My love of sashiko is in the intention of the art - to preserve and restore the pieces you wear most often. The pieces that reflect your life experiences and memories. It’s the art of aging gracefully.  

Originating in ancient Japan, Sashiko means “little stabs” - a reflection of the running stitches that makes up sashiko’s geometric patterns. Sashiko is often described as “functional embroidery” and is a balance between an appreciation of beauty and a practical technique.

Sashiko is thought to have started out during the Edo era (1615-1868) in Japan and was well- established as a home-art by the Meiji era (1868-1912).

Considered a “folk textile” produced and used by the peasant classes, sashiko was winter work for women in fishing and farming communities. The embroidery technique was used to extend the life of worn fabrics and clothing in a beautiful way.
Mending textiles and clothing was essential as industrialized fabric production didn’t come to Japan until the 1870’s and even then, was still out of reach for many people.

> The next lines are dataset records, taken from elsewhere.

(* ===== verification/LRUCache.v ===== *)
(** * LRUcache: the read cache (src/lru_cache.h)

    The template is parametric in the key and data types and in the two
    functions [getKey] and [dirty] given to the constructor; the data are
    pointers, so both functions read the heap at the time of the call and are
    arguments of every operation here. A [std::list] iterator is the identity of
    a list node ([ce_id]); the clock is an argument of the operations that read
    it, in nanoseconds of [steady_clock]. *)
From S2P Require Import Prelude.

Record cache_entry (D : Type) := mk_cache_entry {
  ce_id : nat;
  ce_data : D;
  ce_time : Z;
}.
Arguments mk_cache_entry {D} _ _ _.
Arguments ce_id {D} _.
Arguments ce_data {D} _.
Arguments ce_time {D} _.

Record LRUcache (K D : Type) `{Countable K} := mk_LRUcache {
  cache : list (cache_entry D);
  lookup_ : gmap K nat;
  blocked_keys : gset K;
  next_id : nat;
  expiration_time : Z;
  capacity : Z;
}.
Arguments mk_LRUcache {K D _ _} _ _ _ _ _ _.
Arguments cache {K D _ _} _.
Arguments lookup_ {K D _ _} _.
Arguments blocked_keys {K D _ _} _.
Arguments next_id {K D _ _} _.
Arguments expiration_time {K D _ _} _.
Arguments capacity {K D _ _} _.

Section LRU.
Context {K D : Type} `{Countable K}.
Context (getKey : D → K) (dirty : D → bool).
Implicit Types (c : LRUcache K D) (k : K) (d : D) (e : cache_entry D).

Definition LRU_new (expiration capacity : Z) : LRUcache K D :=
  mk_LRUcache [] ∅ ∅ 0 expiration capacity.

Definition set_nodes (l : list (cache_entry D)) (lk : gmap K nat) c : LRUcache K D :=
  mk_LRUcache l lk (blocked_keys c) (next_id c) (expiration_time c) (capacity c).

Definition set_blocked (b : gset K) c : LRUcache K D :=
  mk_LRUcache (cache c) (lookup_ c) b (next_id c) (expiration_time c) (capacity c).

(** Dereferencing a list iterator. *)
Definition find_node (id : nat) (l : list (cache_entry D)) : option (cache_entry D) :=
  List.find (λ e, Nat.eqb (ce_id e) id) l.

Definition erase_node (id : nat) (l : list (cache_entry D)) : list (cache_entry D) :=
  List.filter (λ e, negb (Nat.eqb (ce_id e) id)) l.

Definition expired (now : Z) c e : bool :=
  if dirty (ce_data e) then false
  else negb (expiration_time c =? 0) && (expiration_time c <? Z.quot (now - ce_time e) 1000000).

(** [remove]: [lookup[k]] of a missing key is a singular iterator, and erasing
    it (or a dangling one) is undefined. *)
Definition remove k : M (LRUcache K D) unit := λ c,
  match lookup_ c !! k with
  | None => Undef c
  | Some id =>
    match find_node id (cache c) with
    | None => Undef c
    | Some _ => Ret tt (set_nodes (erase_node id (cache c)) (delete k (lookup_ c)) c)
    end
  end.

(** [get]; [None] is [false]. A blocked key waits for another thread. *)
Definition get k (now : Z) : M (LRUcache K D) (option D) := λ c,
  if bool_decide (k ∈ blocked_keys c) then Blocked c
  else match lookup_ c !! k with
       | None => Ret None c
       | Some id =>
         match find_node id (cache c) with
         | None => Undef c
         | Some e =>
           if expired now c e then (remove k ;;; mret_ None) c
           else Ret (Some (ce_data e)) (set_nodes (e :: erase_node id (cache c)) (lookup_ c) c)
         end
       end.

(** The node before an iterator; [None] for [base] is [end()]. *)
Fixpoint node_before (base : nat) (l : list (cache_entry D)) : option (cache_entry D) :=
  match l with
  | e1 :: ((e2 :: _) as l') => if Nat.eqb (ce_id e2) base then Some e1 else node_before base l'
  | _ => None
  end.

Definition prev_node (base : option nat) (l : list (cache_entry D)) : option (cache_entry D) :=
  match base with
  | None => last l
  | Some b => node_before b l
  end.

(** The eviction loop of [add] over reverse iterators. A reverse iterator is kept
    as its base; the element it denotes is the one before the base. After
    [remove] the base stays and [++it] steps back once more; stepping back from
    [begin()], or from a base that was erased, is undefined. *)
Fixpoint evict (fuel : nat) (base : option nat) : M (LRUcache K D) unit := λ c,
  match fuel with
  | O => NoFuel c
  | S f =>
    match prev_node base (cache c) with
    | None => Ret tt c
    | Some e =>
      if Z.of_nat (length (cache c)) <? capacity c then Ret tt c
      else
        ((if dirty (ce_data e) then mret_ tt else remove (getKey (ce_data e))) ;;;
         λ c, match base with
              | Some b => if bool_decide (is_Some (find_node b (cache c))) then
                            match node_before b (cache c) with
                            | None => Undef c
                            | Some e' => evict f (Some (ce_id e')) c
                            end
                          else Undef c
              | None => match last (cache c) with
                        | None => Undef c
                        | Some e' => evict f (Some (ce_id e')) c
                        end
              end) c
    end
  end.
(** C36: whatever the configuration file says, parsing it ends with a verdict and a
    cluster map in which every partition carries its position as number, and has a
    log drive exactly if it has two drives and log drives are configured; that log
    drive is one of them. *)
Theorem parse_configuration_wf filename : ∃ ok c,
  parse_configuration filename default_configuration tt = Ret (ok, c) tt ∧
  numbered_all (length (drives (cfg_logpartition c))) (cfg_clustermap c) ∧
  (∀ i p l, cfg_clustermap c !! i = Some p → logID p = Some l → 0 <= l < Z.of_nat (length (drives (cfg_logpartition c)))).
Proof.
  enough (∃ ok c, parse_configuration filename default_configuration tt = Ret (ok, c) tt ∧
    numbered_all (length (drives (cfg_logpartition c))) (cfg_clustermap c)) as (ok & c & Hrun & Hall).
  { exists ok, c. split; [done|split; [done|]]. intros i p l Hp. by apply (numbered_logid _ i), Hall. }
  unfold parse_configuration. destruct (config_read_file filename) as [rtn cfg].
  assert (Hlog : ∃ b lp, (if rtn then cfg_to_hflat (config_lookup cfg (lit "log")) (cfg_logpartition default_configuration)
            else mret_ (false, cfg_logpartition default_configuration)) tt = Ret (b, lp) tt).
  { destruct rtn; [|by eexists _, _]. destruct (cfg_to_hflat_total (config_lookup cfg (lit "log")) new_Partition) as (b & ds & Hr).
    cbn [cfg_logpartition default_configuration]. rewrite Hr. eauto. }
  destruct Hlog as (b & lp & Hlog). step_by Hlog.
  assert (Hnil : numbered_all (length (drives lp)) []) by done.
  destruct (config_lookup cfg (lit "clustermap")) as [cmap|].
  - destruct b.
    + destruct (clustermap_loop_total cmap lp (config_setting_length cmap) 0 [] (le_n _) eq_refl Hnil) as (b & ps & Hr & Hps).
      cbn [cfg_clustermap default_configuration]. step_by Hr. eexists _, _. split; [done|]. by destruct (config_lookup cfg (lit "options")).
    + rewrite mbind_ret_l. eexists _, _. split; [done|]. by destruct (config_lookup cfg (lit "options")).
  - rewrite mbind_ret_l. eexists _, _. split; [done|]. by destruct (config_lookup cfg (lit "options")).
Qed.
End Parse.
(** B) the same result for all drives *)
Fixpoint all_equal (p : Partition) (results : list StatusCode) (green i n : nat) (acc : bool) : M DKN bool :=
  match n with
  | O => mret_ acc
  | S n =>
    let! d := drive_at p i in
    if is_red d then all_equal p results green (S i) n acc else
    let! ri := result_at results i in
    let! rg := result_at results green in
    all_equal p results green (S i) n (if bool_decide (ri = rg) then acc else false)
  end.

(** C) the first drive with an unexpected error *)
Fixpoint first_error (p : Partition) (results : list StatusCode) (i n : nat) : M DKN (option nat) :=
  match n with
  | O => mret_ None
  | S n =>
    let! d := drive_at p i in
    if is_red d then first_error p results (S i) n else
    let! ri := result_at results i in
    if tolerated ri then first_error p results (S i) n else mret_ (Some i)
  end.

Fixpoint evaluateWriteOperation (fuel : nat) (pr : pref) (results : list StatusCode) : M DKN StatusCode :=
  match fuel with
  | O => nofuel_
  | S f =>
    let! p := read_p pr in
    match first_green (drives p) with
    | None => undef_
    | Some green =>
      let! allequal := all_equal p results green 0 (length (drives p)) true in
      if allequal : bool then result_at results green else
      let! e := first_error p results 0 (length (drives p)) in
      match e with
      | Some i =>
        let! disabled := disableDrive f pr i in
        if disabled : bool then evaluateWriteOperation f pr results else result_at results i
      | None => mret_ REMOTE_OTHER_ERROR
      end
    end
  end.

(** The lambdas given to [std::async]. *)
Fixpoint run_operation (pr : pref) (operation : C → W → StatusCode * W) (i n : nat) : M DKN (list StatusCode) :=
  match n with
  | O => mret_ []
  | S n =>
    let! p := read_p pr in
    let! d := drive_at p i in
    let! st := if is_red d then mret_ REMOTE_REMOTE_CONNECTION_ERROR else
               let! con := driveToConnection p i in
               let! c := nonnull con in
               call (operation c) in
    let! sts := run_operation pr operation (S i) n in
    mret_ (st :: sts)
  end.

(** Log the key if a drive is missing from the write quorum. *)
Definition log_operation (fuel : nat) (pr : pref) (key : cstr) : M DKN unit :=
  let! p := read_p pr in
  match logID p with
  | Some l =>
    if existsb is_red (drives p) then
      let! lp := gets_ log_partition in
      let! li := as_index l in
      let! con := driveToConnection lp li in
      let! c := nonnull con in
      let! st := call (@con_Put _ (connection c) (to_string (partitionid p) ++ logkey_prefix ++ key) []
                         IGNORE_VERSION (mk_KineticRecord [] [])) in
      if is_ok st then mret_ tt else
      disableDrive fuel PLog li ;;;
      update_p pr (set_logid None) ;;;
      update_p pr (λ p, set_cluster_version (cluster_version p + 1) p) ;;;
      let! p := read_p pr in
      putPartitionUpdate p ;;; mret_ tt
    else mret_ tt
  | None => mret_ tt
  end.

Fixpoint writeOperation (fuel : nat) (key : cstr) (operation : C → W → StatusCode * W) : M DKN StatusCode :=
  match fuel with
  | O => nofuel_
  | S f =>
    let! pr := keyToPartition key in
    let! p := read_p pr in
    let! results := run_operation pr operation 0 (length (drives p)) in
    log_operation f pr key ;;;
    if existsb (λ r, bool_decide (r = REMOTE_CLUSTER_VERSION_MISMATCH)) results then
      let! updated := getPartitionUpdate f pr in
      if updated : bool then writeOperation f key operation else mret_ REMOTE_CLUSTER_VERSION_MISMATCH
    else evaluateWriteOperation f pr results
  end.

(** ** Reads: on any GREEN drive. [out] is the value of the out parameter. *)
Fixpoint readOperation {A} (fuel : nat) (pr : pref) (operation : C → A → W → (StatusCode * A) * W) (out : A)
    : M DKN (StatusCode * A) :=
  match fuel with
  | O => nofuel_
  | S f =>
    let! p := read_p pr in
    let! index := draw_until f p is_green in
    let! con := driveToConnection p index in
    let! r := match con with
              | Some c => call (operation c out)
              | None => mret_ (REMOTE_REMOTE_CONNECTION_ERROR, out)
              end in
    let '(st, out) := r in
    if bool_decide (st = REMOTE_CLUSTER_VERSION_MISMATCH) then
      let! updated := getPartitionUpdate f pr in
      if updated : bool then readOperation f pr operation out else mret_ (st, out)
    else if negb (is_ok st) && negb (bool_decide (st = REMOTE_NOT_FOUND))
            && negb (bool_decide (st = REMOTE_NOT_AUTHORIZED)) then
      let! disabled := disableDrive f pr index in
      if disabled : bool then readOperation f pr operation out else mret_ (st, out)
    else mret_ (st, out)
  end.

(** ** The operations of the namespace *)

(** What Put and Delete do after a partial write. *)
Definition repair_write (fuel : nat) (key : cstr) : M DKN (StatusCode * option KineticRecord) :=
  let! r := readRepair key None in
  if bool_decide (r.1 = REMOTE_CLUSTER_VERSION_MISMATCH) then
    let! pr := keyToPartition key in
    let! updated := getPartitionUpdate fuel pr in
    if updated : bool then readRepair key r.2 else mret_ r
  else mret_ r.

Definition dist_Put (fuel : nat) (key current_version : cstr) (mode : WriteMode) (record : KineticRecord) : M DKN StatusCode :=
  let! result := writeOperation fuel key (λ c, @con_Put _ (connection c) key current_version mode record) in
  let! result :=
    if bool_decide (result = REMOTE_OTHER_ERROR) then
      let! r := repair_write fuel key in
      if is_ok r.1 then
        match r.2 with
        | Some x => mret_ (if bool_decide (kr_version record = kr_version x) then OK else REMOTE_VERSION_MISMATCH)
        | None => mret_ REMOTE_VERSION_MISMATCH
        end
      else mret_ r.1
    else mret_ result in
  (if is_ok result && bool_decide (current_version = [])
   then modify_ (λ d, with_capacity (capacity_nominal d) (float_add (portion_full d) (capacity_chunksize d)) (capacity_chunksize d) d)
   else mret_ tt) ;;;
  mret_ result.
(** [put_metadata] always returns; every case of its result. *)
Lemma put_metadata_run s l m :
  caches_ok s → heap_md s !! l = Some m →
  ∃ err s', put_metadata l s = Ret err s' ∧ caches_ok s' ∧ heap_di s' = heap_di s ∧ pmap_ s' = pmap_ s ∧
    (drive s' = drive s ∨
     version_matches (drive s) (systemPath m) (keyVersion m) REQUIRE_SAME_VERSION ∧
     drive s' = <[systemPath m := md_record s m]> (drive s)) ∧
    (err = 0 →
     version_matches (drive s) (systemPath m) (keyVersion m) REQUIRE_SAME_VERSION ∧
     drive s' = <[systemPath m := md_record s m]> (drive s) ∧
     heap_md s' = <[l := setKeyVersion (env_uuid (uuids_used s)) m]> (heap_md s)) ∧
    (err = - EAGAIN →
     ¬ version_matches (drive s) (systemPath m) (keyVersion m) REQUIRE_SAME_VERSION ∧ drive s' = drive s) ∧
    (err ≠ 0 → put_failed s s' m) ∧
    (err = match (Put (systemPath m) (keyVersion m) REQUIRE_SAME_VERSION (md_record s m) (kinetic s)).1 with
           | OK => 0 | REMOTE_VERSION_MISMATCH => - EAGAIN | REMOTE_NOT_FOUND => - ENOENT | _ => - EIO
           end).
Proof.
  intros Hok Hm. unfold put_metadata, mbind_ at 1, generate_uuid. fold (tick_uuid s).
  unfold mbind_ at 1, deref_md. cbn [heap_md tick_uuid set_inputs]. rewrite Hm. unfold mbind_ at 1. fold (md_record s m).
  destruct (k_Put_run (systemPath m) (keyVersion m) REQUIRE_SAME_VERSION (md_record s m) (tick_uuid s))
    as (st & w' & -> & Hst & Hst1 & Hst2 & Hst3 & Hst4). cbn [kinetic tick_uuid set_inputs] in Hst. rewrite <- Hst.
  change (drive (tick_uuid s)) with (drive s) in *. destruct (decide (st = OK)) as [->|Hne].
  - destruct (Hst1 eq_refl) as [Hv Hw]. cbn [is_ok negb]. unfold mbind_ at 1, write_md, modify_.
    set (s1 := set_heap _ _ _ _).
    assert (Hok1 : caches_ok s1) by (eapply (caches_ok_write_md (set_kinetic w' (tick_uuid s))); [exact Hok|exact Hm|done]).
    unfold mbind_. destruct (lc_revalidate_run (systemPath m) s1 Hok1) as (c' & -> & Hc').
    do 2 eexists. split; [done|]. split; [split; [exact Hc'|exact (proj2 Hok1)]|].
    do 2 (split; [done|]). split; [by right|]. done.
  - assert (is_ok st = false) as -> by (by destruct st). cbn [negb]. unfold mbind_.
    destruct (lc_invalidate_run (systemPath m) (set_kinetic w' (tick_uuid s)) Hok) as (c' & -> & Hc' & Hp & Hb).
    assert (∀ err : Z, err ≠ 0 → put_failed s (set_lookup_cache c' (set_kinetic w' (tick_uuid s))) m) by done.
    repeat case_bool_decide; eexists _, _; (split; [done|]); (split; [split; [exact Hc'|exact (proj2 Hok)]|]);
      (split; [done|]); (split; [done|]); (split; [exact Hst4|]); (split; [done|]);
      (split; [first [intros _; by apply Hst2 | done]|]); (split; [by auto|]); by destruct st.
Qed.
(** ** What the calls do *)

Lemma bump_counter_run w (s s1 : hflat_priv W) b : bump_counter (set_kinetic w s) = Ret b s1 →
  0 <= inum_counter s < uint16_max →
  kinetic s1 = w ∧ inum_base s1 = inum_base s ∧ inum_counter s1 = inum_counter s + 1 ∧
  b = (inum_counter s + 1 =? uint16_max).
Proof.
  intros Hrun Hc. unfold bump_counter, mbind_, modify_, get_, mret_ in Hrun. injection Hrun as <- <-. cbn.
  unfold wrap16, u16_mod, uint16_max in *. rewrite Z.mod_small by lia. done.
Qed.

Lemma current_number_run (s s1 : hflat_priv W) n : current_number s = Ret n s1 →
  0 <= inum_base s + inum_counter s <= 9223372036854775807 → s1 = s ∧ n = inum_base s + inum_counter s.
Proof.
  intros Hrun Hc. unfold current_number, mbind_, get_, mret_ in Hrun. injection Hrun as <- <-.
  rewrite wrap64_id by (unfold u64_mod; lia). done.
Qed.

Lemma grab_read_frame w (s s1 : hflat_priv W) : grab_read (set_kinetic w s) = Ret 0 s1 →
  contents (kinetic s1) = contents w ∧ inum_counter s1 = inum_counter s.
Proof.
  unfold grab_read, mbind_, k_GetVersion. cbn [kinetic set_kinetic].
  destruct (GetVersion inode_base_key w) as [[st r] w'] eqn:HG.
  pose proof (proj1 (spec_GetVersion inode_base_key w st r w' HG)) as Hc.
  destruct (is_ok st); [destruct r|case_bool_decide]; intros Hrun; try discriminate Hrun; injection Hrun as <-; done.
Qed.
Lemma connected_with_world d ds w' :
  (∀ c, ready c (world ds) → ready c w') → connected d ds → connected d (with_world w' ds).
Proof. intros Hr (c & ? & ? & ?). exists c. cbn. eauto. Qed.

Lemma at_with_world pr w ds : at_ pr (with_world w ds) = at_ pr ds.
Proof. by destruct pr. Qed.

Lemma read_p_run pr p ds : at_ pr ds = Some p → read_p pr ds = Ret p ds.
Proof. unfold read_p. by intros ->. Qed.

Lemma drive_at_run p i d ds : drives p !! i = Some d → drive_at p i ds = Ret d ds.
Proof. unfold drive_at. by intros ->. Qed.

(** Every drive that is not RED performs the operation; results come in order. *)
Lemma run_operation_run pr p op f l : ∀ i ds,
  performs op f → at_ pr ds = Some p → drop i (drives p) = l →
  NoDup (map drive_key l) → Forall (λ d, is_red d = false ∧ connected d ds) l →
  ∃ w', run_operation pr op i (length l) ds =
          Ret (map (λ d, (f (drive_store obs (drive_key d) (world ds))).1) l) (with_world w' ds) ∧
        stores_updated f (map drive_key l) (world ds) w'.
Proof.
  induction l as [|d l IH]; intros i ds Hop Hp Hl Hnd Hall; cbn [run_operation length map].
  { exists (world ds). split; [by destruct ds|]. by split. }
  apply Forall_cons in Hall as [[Hr Hc] Hall]. apply NoDup_cons in Hnd as [Hd Hnd].
  assert (Hi : drives p !! i = Some d) by (rewrite <- (Nat.add_0_r i), <- lookup_drop, Hl; done).
  assert (Hl' : drop (S i) (drives p) = l) by (by rewrite <- Nat.add_1_r, <- drop_drop, Hl).
  destruct (driveToConnection_connected p i d ds Hi Hc) as (c & Hm & Ha & Hrd & Hrun).
  destruct (Hop c (world ds) Hrd) as [Hst Hw]. rewrite Ha in Hst, Hw.
  step_by (read_p_run pr p ds Hp). step_by (drive_at_run p i d ds Hi). rewrite Hr.
  unfold mbind_ at 1. step_by Hrun. unfold nonnull. rewrite mbind_ret_l. unfold call.
  destruct (op c (world ds)) as [st w1]. cbn [fst snd] in *. subst st.
  destruct (IH (S i) (with_world w1 ds) Hop) as (w' & Hrun' & Hw'); [by rewrite at_with_world|done|done| |].
  - eapply Forall_impl; [exact Hall|]. intros e [? ?]. split; [done|].
    apply connected_with_world; [|done]. intros. by eapply only_store_ready.
  - exists w'. step_by Hrun'. cbn. unfold mret_. split; [|by eapply stores_updated_cons].
    f_equal. f_equal. apply map_ext_in. intros e He.
    destruct Hw as [Hw _ _ _]. rewrite Hw. rewrite decide_False; [done|].
    intros E. apply Hd. rewrite <- E. apply list_elem_of_In, in_map, He.
Qed.
(** One round per partition, each answered by one of its replicas. *)
Lemma GetKeyRange_loop_run f s e n m : ∀ ds h keys p,
  healthy ds → numbered ds → Z.of_nat (length (cluster_map ds)) < u64_mod →
  (∀ k, key_between s false e false k = true → has_dir k = true) →
  cluster_map ds !! part_at ds h = Some p → local_partition ds = p →
  ∃ ds', GetKeyRange_loop (S (S f)) s e n m keys ds =
    Ret (OK, keys ++ concat (map (λ j, take (Z.to_nat n) (foldr insert_key [] (range_keys s e (store_at ds (part_at ds (h + Z.of_nat j))))))
                              (seq 0 m))) ds' ∧
    same_config ds ds' ∧ unchanged obs (world ds) (world ds').
Proof.
  induction m as [|m IH]; intros ds h keys p Hh Hn Hl Hdir Hp Hloc; cbn [GetKeyRange_loop].
  { exists ds. rewrite app_nil_r. split; [done|]. split; [done|apply unchanged_refl]. }
  destruct (readOperation_healthy f PLocal p _ _ [] ds ltac:(by cbn; rewrite Hloc)
    (h_some ds Hh _ p Hp) (h_green ds Hh _ p Hp) (h_conn ds Hh _ p Hp) (keyrange_reads s e n) ltac:(intros; by left))
    as (d & w' & Hd & Hu & Hrun).
  step_by Hrun. rewrite drive_GetKeyRange_run. cbn [fst snd is_ok negb].
  set (ds1 := with_world w' (with_draws (S (draws ds)) ds)) in *.
  assert (Hc : same_config ds ds1) by done.
  destruct (healthy_unchanged ds ds1 Hh Hc Hu) as [Hh1 _].
  destruct (lookup_lt_is_Some_2 (cluster_map ds) (part_at ds (h + 1)) (part_at_bound ds (h + 1) (h_map ds Hh))) as [q Hq].
  unfold gets_. msimpl. change (cluster_map ds1) with (cluster_map ds). change (local_partition ds1) with (local_partition ds).
  rewrite bool_decide_false by apply (h_map ds Hh). rewrite Hloc, (part_at_next ds h p) by done. rewrite Hq.
  set (ds2 := with_local_partition q ds1) in *.
  destruct (healthy_unchanged ds1 ds2 Hh1 ltac:(done) (unchanged_refl _)) as [Hh2 _].
  destruct (IH ds2 (h + 1) (keys ++ take (Z.to_nat n) (foldr insert_key [] (range_keys s e (drive_store obs (drive_key d) (world ds))))) q)
    as (ds' & Hrun' & Hc' & Hu'); [exact Hh2|exact Hn|exact Hl|exact Hdir|exact Hq|reflexivity|].
  exists ds'. split; [|split; [|by eapply unchanged_trans; [exact Hu|]]].
  2: { destruct Hc'. by split. }
  rewrite Hrun'. f_equal. f_equal. rewrite <- app_assoc. f_equal. cbn [seq map concat]. f_equal.
  - rewrite (sort_ext _ _ (replica_range ds s e _ p d Hh Hp Hd Hdir)). by rewrite Z.add_0_r.
  - rewrite <- seq_shift, map_map. f_equal. apply map_ext. intros j.
    replace (h + 1 + Z.of_nat j) with (h + Z.of_nat (S j)) by lia.
    change (part_at ds2) with (part_at ds). by rewrite (store_at_unchanged ds ds2 _ ltac:(done) Hu).
Qed.

(** ** Keys of one directory *)
Definition dir_key (ino x : cstr) : cstr := ino ++ lit "|" ++ x.

Lemma dir_key_find ino x : free_of (lit "|") ino → find_first_of (lit "|") (dir_key ino x) 0 = size_ ino.
Proof. intros Hf. unfold dir_key. cbn [lit app]. by apply find_first_of_hit. Qed.

Lemma dir_key_part ino x : free_of (lit "|") ino → dir_part (dir_key ino x) = ino.
Proof.
  intros Hf. unfold dir_part. rewrite dir_key_find by done. unfold substr, dir_key.
  rewrite !size_app. change (size_ (lit "|")) with 1.
  pose proof (size_nonneg ino). pose proof (size_nonneg x).
  rewrite (proj2 (Z.leb_gt _ _)) by lia. rewrite drop_0, Z.min_l by lia. apply take_size.
Qed.

Lemma dir_key_has_dir ino x : free_of (lit "|") ino → size_ ino < npos → has_dir (dir_key ino x) = true.
Proof. intros Hf Hs. unfold has_dir. rewrite dir_key_find by done. by rewrite (proj2 (Z.eqb_neq _ _)) by lia. Qed.

Lemma dir_key_start_hash cs ino : free_of (lit "|") ino → size_ ino < npos →
  key_hash cs (dir_key ino []) = std_hash ino.
Proof.
  intros Hf Hs. unfold key_hash, is_direntry. rewrite dir_key_find, dir_key_part by done. unfold dir_key.
  rewrite !size_app. change (size_ (lit "|")) with 1. change (size_ []) with 0.
  replace (size_ ino + (1 + 0) - 1) with (size_ ino) by lia.
  rewrite (wrap64_id (size_ ino)) by (pose proof (size_nonneg ino); unfold npos in Hs; lia).
  by rewrite Z.eqb_refl, andb_false_r.
Qed.

(** Entries land on one of [cs] consecutive places, unless the sum wraps. *)
Lemma dir_key_hash cs ino x : free_of (lit "|") ino → 0 < cs < u64_mod → std_hash ino + cs <= u64_mod →
  ∃ j, 0 <= j < cs ∧ key_hash cs (dir_key ino x) = std_hash ino + j.
Proof.
  intros Hf Hc Hw. unfold key_hash. rewrite dir_key_part by done. destruct (is_direntry _).
  - exists (std_hash (dir_key ino x) mod cs). pose proof (Z.mod_pos_bound (std_hash (dir_key ino x)) cs).
    split; [lia|]. rewrite (wrap64_id cs) by lia. apply wrap64_id. pose proof (std_hash_range ino). lia.
  - exists 0. lia.
Qed.

Lemma dir_range ino c k :
  key_between (dir_key ino []) false (dir_key ino [c]) false k = true → ∃ x, k = dir_key ino x.
Proof.
  unfold key_between. cbn [andb]. rewrite !orb_false_r, andb_true_iff. intros [H1 H2].
  unfold dir_key in *. rewrite app_nil_r in H1. rewrite (app_assoc ino (lit "|") [c]) in H2.
  destruct (between_extends _ _ _ H1 H2) as (x & -> & _). exists x. by rewrite app_assoc.
Qed.

Lemma elem_of_concat_map {A B} (f : A → list B) l y : y ∈ concat (map f l) ↔ ∃ x, x ∈ l ∧ y ∈ f x.
Proof.
  induction l as [|a l IH]; cbn; [set_solver|]. rewrite elem_of_app, IH. set_solver.
Qed.

Lemma NoDup_concat_map {A B} (f : A → list B) l :
  NoDup l → (∀ x, x ∈ l → NoDup (f x)) → (∀ x x' y, x ∈ l → x' ∈ l → y ∈ f x → y ∈ f x' → x = x') →
  NoDup (concat (map f l)).
Proof.
  induction 1 as [|a l Ha Hl IH]; intros Hf Hd; cbn; [constructor|].
  apply NoDup_app. split; [apply Hf; set_solver|]. split; [|apply IH; set_solver].
  intros y Hy Hy'. apply elem_of_concat_map in Hy' as (x & Hx & Hy'). apply Ha.
  by rewrite (Hd a x y) by set_solver.
Qed.

Lemma mod_near n a b : 0 < n → Z.abs (a - b) < n → a mod n = b mod n → a = b.
Proof.
  intros Hn Hab E. pose proof (Z.div_mod a n). pose proof (Z.div_mod b n).
  destruct (Z.lt_trichotomy (a / n) (b / n)) as [?|[Eq|?]]; [nia| |nia]. rewrite Eq, E in *. lia.
Qed.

Sashiko is the basis for Boro which means “tattered rags”. Traditionally done with white cotton threads on indigo blue dyed cloth, this home-art is a process were cloth is neatly patched together using sashiko stitches to cover and reinforce worn areas.
The art of Boro extended the lifespan of clothing and household textiles. When garments wore out they would be quilted together creating stronger, warmer clothing.

The Japanese word Mottainai has a two part meaning; do not waste and be thankful.  In traditional Japanese culture nothing was wasted — byproducts created from the process of making one item were repurposed and used in the creation of another — never wasting what is valuable. Mottainai is a guiding principle we live by in our studio practise and reflect on as we set our sustainability goals for the future.